Stored items
··········
Lemma ipv4_special_exact v : 0 ≤ v < 2 ^ 32 → existsb (λ '(base, bits), in_range4 v base bits) ipv4_special = true ↔ special4 v.
Proof.
  intros Hv. rewrite existsb_exists /special4 -special_blocks4_bases. split.
  - intros ([base bits] & Hin & H). exists (ipv4Number base), bits. split; [by apply (in_map (λ bl, (ipv4Number bl.1, bl.2))) in Hin|].
    apply in_range4_block; [done|apply ipv4Number_range| |done]. cbn in Hin. repeat destruct Hin as [[= <- <-]|Hin]; [lia..|done].
  - intros (b & len & ([base bits] & [= <- <-] & Hin)%in_map_iff & H). exists (base, bits). split; [done|].
    apply in_range4_block; [done|apply ipv4Number_range| |done]. cbn in Hin. repeat destruct Hin as [[= <- <-]|Hin]; [lia..|done].
Qed.

(** ** Prefixes of byte strings *)

Fixpoint bytes_number (bs : list Z) : Z := match bs with [] => 0 | b :: bs' => b * 2 ^ (8 * Z.of_nat (length bs')) + bytes_number bs' end.

Lemma bytes_number_range bs : Forall byte bs → 0 ≤ bytes_number bs < 2 ^ (8 * Z.of_nat (length bs)).
Proof.
  induction 1 as [|b bs Hb _ IH]; cbn [bytes_number length]; [done|]. have Hpow : 2 ^ (8 * Z.of_nat (S (length bs))) = 256 * 2 ^ (8 * Z.of_nat (length bs)).
  { replace (8 * Z.of_nat (S (length bs))) with (8 + 8 * Z.of_nat (length bs)) by lia. rewrite Z.pow_add_r; [lia..|done]. }
  rewrite Hpow. rewrite /byte in Hb. nia.
Qed.

(** A prefix, zero-filled to a length. *)
Definition padded (n : nat) (prefix : list Z) : list Z := map (λ i, default 0 (prefix !! i)) (seq 0 n).

Lemma padded_cons n p prefix : padded (S n) (p :: prefix) = p :: padded n prefix.
Proof. rewrite /padded. cbn [seq map]. by rewrite -seq_shift map_map. Qed.

Lemma padded_nil n : padded (S n) [] = 0 :: padded n [].
Proof. rewrite /padded. cbn [seq map]. by rewrite -seq_shift map_map. Qed.

(** The comparison byte by byte. *)
Fixpoint prefix_eq (bs ps : list Z) (whole : nat) (remaining : Z) : bool :=
  match bs, ps, whole with
  | b :: bs', p :: ps', S w => (b =? p) && prefix_eq bs' ps' w remaining
  | b :: _, p :: _, O =>
      if remaining =? 0 then true
      else let mask := Z.land (shl32 255 (8 - remaining)) 255 in Z.land b mask =? Z.land p mask
  | _, _, _ => true
  end.

Lemma forallb_mapped {A B} (f : B → bool) (g : A → B) l : forallb f (map g l) = forallb (λ x, f (g x)) l.
Proof. induction l as [|x l IH]; cbn; [done|]. by rewrite IH. Qed.

Lemma bytesInPrefix_eq bs prefix bits :
  0 ≤ bits → (bits < 8 * Z.of_nat (length bs)) →
  bytesInPrefix bs prefix bits = prefix_eq bs (padded (length bs) prefix) (Z.to_nat (bits / 8)) (bits mod 8).
Proof.
  intros H0 Hlt. rewrite /bytesInPrefix. have Hw : (Z.to_nat (bits / 8) < length bs)%nat by apply Nat2Z.inj_lt; rewrite Z2Nat.id; div_lia.
  generalize (bits mod 8) as r. intros r. generalize dependent (Z.to_nat (bits / 8)). clear H0 Hlt. intros w Hw. revert bs prefix Hw.
  induction w as [|w IH]; intros bs prefix Hw; destruct bs as [|b bs]; [cbn in Hw; lia| |cbn in Hw; lia|].
  - cbn [length seq forallb andb]. destruct prefix as [|p prefix]; [rewrite padded_nil|rewrite padded_cons]; done.
  - cbn [length] in Hw |- *. have Hseq : seq 0 (S w) = 0%nat :: map S (seq 0 w) by rewrite seq_shift. rewrite Hseq. cbn [forallb].
    rewrite forallb_mapped -andb_assoc. cbn [lookup list_lookup default].
    destruct prefix as [|p prefix]; [rewrite padded_nil|rewrite padded_cons]; cbn [prefix_eq]; f_equal.
    + rewrite -(IH bs []); [lia|]. done.
    + rewrite -(IH bs prefix); [lia|]. done.
Qed.

(** The high bits of a byte. *)
Lemma high_bits b p r : byte b → byte p → 1 ≤ r < 8 →
  (Z.land b (Z.land (shl32 255 (8 - r)) 255) = Z.land p (Z.land (shl32 255 (8 - r)) 255)) ↔ b / 2 ^ (8 - r) = p / 2 ^ (8 - r).
Proof.
  intros Hb Hp Hr. have Hmask : ∀ x, byte x → Z.land x (Z.land (shl32 255 (8 - r)) 255) = 2 ^ (8 - r) * (x / 2 ^ (8 - r)).
  { intros x Hx. have Hall : forallb (λ x, forallb (λ r, Z.land x (Z.land (shl32 255 (8 - r)) 255) =? 2 ^ (8 - r) * (x / 2 ^ (8 - r))) (seqZ 1 7)) (seqZ 0 256) = true
      by vm_compute.
    rewrite forallb_forall in Hall. have := Hall x. rewrite -list_elem_of_In elem_of_seqZ forallb_forall. intros H.
    have := H ltac:(rewrite /byte in Hx; lia) r. rewrite -list_elem_of_In elem_of_seqZ. intros H'. by apply Z.eqb_eq, H'; lia. }
  rewrite !Hmask //. have : 0 < 2 ^ (8 - r) by apply Z.pow_pos_nonneg; lia. nia.
Qed.

Lemma number_split b n m k : 0 ≤ m < 2 ^ n → 0 ≤ k ≤ n → (b * 2 ^ n + m) / 2 ^ (n - k) = b * 2 ^ k + m / 2 ^ (n - k).
Proof.
  intros Hm Hk. have -> : 2 ^ n = 2 ^ k * 2 ^ (n - k) by rewrite -Z.pow_add_r; [lia..|]; f_equal; lia.
  rewrite Z.mul_assoc Z.div_add_l //. apply Z.pow_nonzero; lia.
Qed.

Lemma number_high b n m j : 0 ≤ n → 0 ≤ m < 2 ^ n → 0 ≤ j → (b * 2 ^ n + m) / 2 ^ (n + j) = b / 2 ^ j.
Proof.
  intros Hn Hm Hj. have H1 : 0 < 2 ^ n by apply Z.pow_pos_nonneg. have H2 : 0 < 2 ^ j by apply Z.pow_pos_nonneg.
  rewrite Z.pow_add_r // -Z.div_div; [lia|lia|]. rewrite Z.div_add_l; [lia|]. rewrite (Z.div_small m); [lia|]. by rewrite Z.add_0_r.
Qed.

Lemma prefix_number bs ps w r :
  Forall byte bs → Forall byte ps → length bs = length ps → (w < length bs)%nat → 0 ≤ r < 8 →
  let k := 8 * Z.of_nat (length bs) - (8 * Z.of_nat w + r) in
  prefix_eq bs ps w r = true ↔ bytes_number bs / 2 ^ k = bytes_number ps / 2 ^ k.
Proof.
  intros Hbs. revert ps w. induction Hbs as [|b bs Hb Hbs IH]; intros ps w Hps Hlen Hw Hr; [cbn in Hw; lia|].
  destruct Hps as [|p ps Hp Hps]; [done|]. injection Hlen as Hlen. cbn [bytes_number length] in *.
  have Rb := bytes_number_range bs Hbs. have Rp := bytes_number_range ps Hps. rewrite -Hlen in Rp. rewrite -Hlen.
  set n := 8 * Z.of_nat (length bs) in Rb Rp |- *. replace (8 * Z.of_nat (S (length bs))) with (n + 8) by lia.
  destruct w as [|w]; cbn [prefix_eq].
  - replace (n + 8 - (8 * Z.of_nat 0 + r)) with (n + (8 - r)) by lia. rewrite !number_high; [lia..|].
    destruct (Z.eqb_spec r 0) as [->|Hr0]; [|rewrite Z.eqb_eq; apply high_bits; [done|done|lia]].
    change (2 ^ (8 - 0)) with 256. rewrite /byte in Hb, Hp. rewrite !Z.div_small; [lia..|done].
  - have Hk : 0 ≤ 8 * Z.of_nat w + r ≤ n by lia. replace (n + 8 - (8 * Z.of_nat (S w) + r)) with (n - (8 * Z.of_nat w + r)) by lia.
    rewrite !number_split //. rewrite andb_true_iff Z.eqb_eq. rewrite IH //; [lia|]. cbn zeta.
    set q := 2 ^ (8 * Z.of_nat w + r). set d := 2 ^ (n - (8 * Z.of_nat w + r)).
    have Hq : q * d = 2 ^ n by rewrite /q /d -Z.pow_add_r; [lia..|]; f_equal; lia. have Hd0 : 0 < d by apply Z.pow_pos_nonneg; lia.
    have Hq0 : 0 < q by apply Z.pow_pos_nonneg; lia.
    have H1 : 0 ≤ bytes_number bs / d < q by split; [apply Z.div_pos; lia|apply Z.div_lt_upper_bound; lia].
    have H2 : 0 ≤ bytes_number ps / d < q by split; [apply Z.div_pos; lia|apply Z.div_lt_upper_bound; lia]. split; [by intros [-> ->]|].
    intros He. apply (Z.div_mod_unique q b p); [by left|by left|lia].
Qed.

(** ** IPv6 blocks *)

(** The special blocks of IPv6, as numbers. *)
Definition block6 (groups : list Z) : Z := ip_number (V6 (groups ++ replicate (8 - length groups) 0)).

Definition special_blocks6 : list (Z * Z) :=
  [(block6 [], 8); (block6 [256], 64); (block6 [256; 0; 0; 1], 64); (block6 [8193; 2], 48); (block6 [8193], 23); (block6 [8193; 3512], 32);
   (block6 [8194], 16); (block6 [16383], 20); (block6 [24320], 16); (block6 [100; 65435; 1], 48); (block6 [64512], 7); (block6 [65152], 10);
   (block6 [65216], 10); (block6 [65280], 8)].

(** Addresses that carry an IPv4 address: IPv4-compatible, IPv4-mapped, and NAT64. *)
Definition embeds4 (n : Z) : Prop := in_block 128 0 96 n ∨ in_block 128 (block6 [0; 0; 0; 0; 0; 65535]) 96 n ∨ in_block 128 (block6 [100; 65435]) 96 n.

Definition special6 (n : Z) : Prop :=
  (embeds4 n ∧ special4 (n mod 2 ^ 32)) ∨ (¬ embeds4 n ∧ ∃ base len, In (base, len) special_blocks6 ∧ in_block 128 base len n).

Lemma special_blocks6_bases : map (λ pl, (bytes_number (padded 16 pl.1), pl.2)) ipv6_special = special_blocks6.
Proof. vm_compute. reflexivity. Qed.

Lemma padded_byte n prefix : Forall byte prefix → Forall byte (padded n prefix).
Proof.
  intros H. apply List.Forall_forall. intros x (i & <- & _)%in_map_iff. destruct (prefix !! i) as [b|] eqn:E; [|done].
  rewrite Forall_lookup in H. by eapply H.
Qed.

Lemma bytesInPrefix_block bs prefix bits :
  Forall byte bs → length bs = 16%nat → Forall byte prefix → 0 ≤ bits < 128 →
  bytesInPrefix bs prefix bits = true ↔ in_block 128 (bytes_number (padded 16 prefix)) bits (bytes_number bs).
Proof.
  intros Hbs Hlen Hp Hbits. rewrite bytesInPrefix_eq; [lia|lia|]. rewrite prefix_number //; [by apply padded_byte|by rewrite /padded length_map length_seq|..].
  - apply Nat2Z.inj_lt. rewrite Z2Nat.id; div_lia.
  - by apply Z.mod_pos_bound.
  - cbn zeta. rewrite Hlen Z2Nat.id; [div_lia|]. rewrite -Z.div_mod //. rewrite /in_block !Z.shiftr_div_pow2; [lia..|]. done.
Qed.

(** The two bytes of each group. *)
Definition group_bytes (gs : list Z) : list Z := flat_map (λ g, [g / 256; g mod 256]) gs.

Lemma group_bytes_length gs : length (group_bytes gs) = (2 * length gs)%nat.
Proof. rewrite /group_bytes. induction gs as [|g gs IH]; cbn [flat_map app length]; [done|]. rewrite IH. lia. Qed.

Lemma group_bytes_number gs a :
  fold_left (λ a g, a * 65536 + g) gs a = a * 2 ^ (8 * Z.of_nat (length (group_bytes gs))) + bytes_number (group_bytes gs).
Proof.
  revert a. induction gs as [|g gs IH]; intros a; cbn [fold_left]; [rewrite /=; lia|]. rewrite IH. set n := length (group_bytes gs).
  have -> : group_bytes (g :: gs) = g / 256 :: g mod 256 :: group_bytes gs by done. cbn [bytes_number length]. fold n.
  have H1 : 2 ^ (8 * Z.of_nat (S n)) = 256 * 2 ^ (8 * Z.of_nat n) by rewrite Nat2Z.inj_succ Z.mul_succ_r Z.pow_add_r; lia.
  have H2 : 2 ^ (8 * Z.of_nat (S (S n))) = 65536 * 2 ^ (8 * Z.of_nat n) by rewrite Nat2Z.inj_succ Z.mul_succ_r Z.pow_add_r; lia.
  rewrite H1 H2. have Hg := Z.div_mod g 256 ltac:(done). set q := 2 ^ _. nia.
Qed.

Lemma group_bytes_ok gs : ip_wf (V6 gs) →
  Forall byte (group_bytes gs) ∧ length (group_bytes gs) = 16%nat ∧ bytes_number (group_bytes gs) = ip_number (V6 gs).
Proof.
  intros [Hl Hg]. split_and!.
  - apply List.Forall_forall. intros b (g & Hin & Hb)%in_flat_map. rewrite List.Forall_forall in Hg. have := Hg g Hin.
    destruct Hb as [<-|[<-|[]]]; rewrite /byte; intros; div_lia.
  - by rewrite group_bytes_length Hl.
  - rewrite /ip_number group_bytes_number. lia.
Qed.

(** ** Text *)

(** The address an IPv6 text means: a dotted tail is two groups. *)
Definition v6_value (s : jstr) : option (list Z) :=
  let t := toLowerCase s in
  if includes_char 46 t then
    match lastIndexOf 58 t with
    | None => None
    | Some cut =>
        match parseIpv4 (drop (S cut) t) with
        | Some [a; b; c; d] => parseIpv6 (take cut t ++ js ":" ++ toString 16 (a * 256 + b) ++ js ":" ++ toString 16 (c * 256 + d))
        | _ => None
        end
    end
  else parseIpv6 t.

(** What [isIP] answers for a text without a zone: the family of the address it means. *)
Record isIP_ok (isIP : jstr → Z) : Prop := {
  ip_v4 : ∀ s, isIP s = 4 ↔ is_Some (parseIpv4 s);
  ip_v6 : ∀ s, includes_char 37 s = false → isIP s = 6 ↔ parseIpv4 s = None ∧ is_Some (v6_value s);
}.

Lemma lower_idempotent s : toLowerCase (toLowerCase s) = toLowerCase s.
Proof.
  rewrite /toLowerCase map_map. apply map_ext. intros c. rewrite /is_upper. destruct (in_range 65 90 c) eqn:E; [|by rewrite E].
  rewrite /in_range andb_true_iff !Z.leb_le in E. by rewrite in_range_false; [lia|].
Qed.

Lemma includes_In c s : includes_char c s = true ↔ In c s.
Proof. rewrite /includes_char existsb_exists. setoid_rewrite Z.eqb_eq. naive_solver. Qed.

Lemma includes_lower c s : is_lower c = false → is_upper c = false → includes_char c (toLowerCase s) = includes_char c s.
Proof.
  rewrite /is_lower /is_upper => H1 H2. apply eq_bool_prop_intro. rewrite !Is_true_true !includes_In /toLowerCase in_map_iff. split.
  - intros (d & Hd & Hin). destruct (is_upper d) eqn:E; [|by subst]. exfalso. move: E H1. rewrite /is_upper -Hd. intros E%in_range_spec. by rewrite in_range_true; [lia|].
  - intros Hin. exists c. rewrite /is_upper H2. done.
Qed.

(** The characters of a text that means an address. *)
Lemma parseIpv6_head t gs c : parseIpv6 t = Some gs → head t = Some c → is_hex c = true ∨ c = 58.
Proof.
  rewrite /parseIpv6. destruct (ipv6_chars t) eqn:E; [|done]. intros _. rewrite /ipv6_chars !andb_true_iff forallb_forall in E.
  destruct t as [|d t]; [done|]. intros [= ->]. destruct E as [[E _] _]. have := E c (or_introl eq_refl). rewrite orb_true_iff Z.eqb_eq. done.
Qed.

Lemma v6_head s gs : v6_value s = Some gs → startsWith (js "[") s = false.
Proof.
  intros Hv. destruct (startsWith (js "[") s) eqn:E; [|done]. apply startsWith_spec in E as [u ->]. exfalso.
  have Hlow : ∃ u', toLowerCase (js "[" ++ u) = 91 :: u' by exists (toLowerCase u). destruct Hlow as [u' Hlow]. move: Hv. rewrite /v6_value Hlow.
  have Hbad : ∀ w g, parseIpv6 (91 :: w) = Some g → False by intros w g H; destruct (parseIpv6_head _ _ 91 H eq_refl).
  destruct (includes_char 46 _); [|by intros ?%Hbad]. cbn [lastIndexOf]. destruct (lastIndexOf 58 u') as [i|]; [|done].
  destruct (parseIpv4 _) as [[|a [|b [|c [|d [|? ?]]]]]|]; done.
Qed.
··········
→ **Problem statement**
Restate exactly the lines running from the line with "destruct t as" to the end of the entries above, both ends included.

→ **Output**
  destruct t as [|d t]; [done|]. intros [= ->]. destruct E as [[E _] _]. have := E c (or_introl eq_refl). rewrite orb_true_iff Z.eqb_eq. done.
Qed.

Lemma v6_head s gs : v6_value s = Some gs → startsWith (js "[") s = false.
Proof.
  intros Hv. destruct (startsWith (js "[") s) eqn:E; [|done]. apply startsWith_spec in E as [u ->]. exfalso.
  have Hlow : ∃ u', toLowerCase (js "[" ++ u) = 91 :: u' by exists (toLowerCase u). destruct Hlow as [u' Hlow]. move: Hv. rewrite /v6_value Hlow.
  have Hbad : ∀ w g, parseIpv6 (91 :: w) = Some g → False by intros w g H; destruct (parseIpv6_head _ _ 91 H eq_refl).
  destruct (includes_char 46 _); [|by intros ?%Hbad]. cbn [lastIndexOf]. destruct (lastIndexOf 58 u') as [i|]; [|done].
  destruct (parseIpv4 _) as [[|a [|b [|c [|d [|? ?]]]]]|]; done.
Qed.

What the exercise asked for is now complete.